Der Text, so wie er hier als Protokoll steht, wird dem König übersandt. Als Antwort kommt ein kurzer Glückwunsch und die Anregung, mit Mut weiter zu machen, aber auch einzuschränken, da zu Vieles die Forscher eher verwirren würde als Klarheit bringen. Es wäre notwendig, die Fragen einfach zu gestalten.

Und nochmal der Hinweis des Königs von früher:

>>Wir werden bald eine Forschungsakademie gründen, in der die
Forscherinnen und Forscher in einer reinen Umgebung
leben können. Sie sollen zwar das äußere Leben in allen
Aspekten erfahren, aber sie sollen sich auch immer wieder
in die Akademie zurückziehen können, die unter meinem
königlichen Schutz steht.

>>Die Akademie soll der Platz sein, in dem die Forscher in erster
Linie leben, vielleicht etwas weltfremd, dafür aber in
ihren staatlichen Aufgaben eingeschlossen. Die
staatlichen Aufgaben sind auch, in ihrem Wissen
und Tun ganz den Aufgaben hingegeben
zu sein und nicht gestört zu werden.

>>Als ersten Bau werdet ihr ein Haus für euer Arbeiten errichten.
Daraus kann dann in Jahren die Akademie entstehen.

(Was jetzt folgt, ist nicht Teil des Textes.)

(** * amikonet-signer: the DID resolution and signing core

    A shallow embedding of the TypeScript sources
      - utils/crypto.ts          (Ed25519 "did:key" helpers)
      - utils/solana-crypto.ts   (Solana did:pkh helpers)
      - utils/evm-crypto.ts      (did:ethr / did:pkh:eip155 helpers)
      - utils/did-helpers.ts     (provider detection, credential resolution)
      - lib/get-mcp-tools.ts     (the generate_auth_payload tool callbacks)

    Conventions of the embedding.
      - A JavaScript string is a [string]: a sequence of code units, each
        below 256 (the Latin-1 fragment of JavaScript strings).
      - A [Uint8Array] is a [list byte].
      - A function that can throw returns [Res A]: [Ok a] or [Throw msg],
        where [msg] is the message of the JavaScript [Error].  A rejected
        promise is a [Throw] as well.
      - [process.env] is a [gmap string string].
      - Signature primitives (tweetnacl, noble-ed25519, ethers' signing
        key) are fields of the class [Crypto]; the codecs the sources call
        (bs58, base64 of Buffer, ethers' isAddress with Keccak-256) are
        written out. *)

From Stdlib Require Import ZArith NArith Ascii String Strings.Byte List Lia Bool.
From stdpp Require Import base option list gmap strings.

#[local] Arguments String.append !s1 s2 : simpl nomatch.

(** ** Results of computations that may throw *)

Inductive Res (A : Type) : Type :=
| Ok (a : A)
| Throw (e : string).
Arguments Ok {A} a.
Arguments Throw {A} e.

Definition bindR {A B} (m : Res A) (k : A -> Res B) : Res B :=
  match m with
  | Ok a => k a
  | Throw e => Throw e
  end.

(** [try { body } catch (error) { handler error }] *)
Definition try_catch {A} (body : Res A) (handler : string -> Res A) : Res A :=
  match body with
  | Ok a => Ok a
  | Throw e => handler e
  end.

Notation "'let*' x ':=' m 'in' k" := (bindR m (fun x => k))
  (at level 10, x name, m at level 100, k at level 200).

Definition is_ok {A} (r : Res A) : bool :=
  match r with Ok _ => true | Throw _ => false end.

(** ** JavaScript string operations used by the sources *)

Module JS.

(** [s.startsWith(p)] *)
Fixpoint startsWith (s p : string) {struct p} : bool :=
  match p with
  | EmptyString => true
  | String c p' =>
      match s with
      | EmptyString => false
      | String d s' => if Ascii.eqb d c then startsWith s' p' else false
      end
  end.

(** [s.slice(n)] for a non-negative [n] *)
Fixpoint slice (n : nat) (s : string) : string :=
  match n with
  | O => s
  | S n' => match s with
            | EmptyString => EmptyString
            | String _ s' => slice n' s'
            end
  end.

>>In diesem Haus oder in der Nachbarschaft sollt ihr wohnen.
Alles wird vom König zur Verfügung gestellt – ebenso
Räume, in denen ihr allein oder zusammen still sitzen
könnt, also eine Art Tempel. Dort kann jede und
jeder die eigene Gottheit verehren — oder auch
nichts verehren. Richtet euch alles selbst ein,
damit es den Erfordernissen eurer Arbeit
gerecht wird.

>>Für Bau und Erweiterung dieses Hauses nehmt eine Architektin
in eure Gruppe auf. Ich möchte, daß diese Aufgabe
von einer Frau wahrgenommen wird, da Frauen
besser verstehen, was benötigt wird.

Bald haben wir eine Schiffswerft gefunden, die uns ein Schiff bauen will, in dem alle gewünschten Eigenschaften vereinigt werden. Eine Architektin, nämlich Randai, ist bereits bei uns tätig, sie kennt unsere Arbeiten und Ansprüche schon.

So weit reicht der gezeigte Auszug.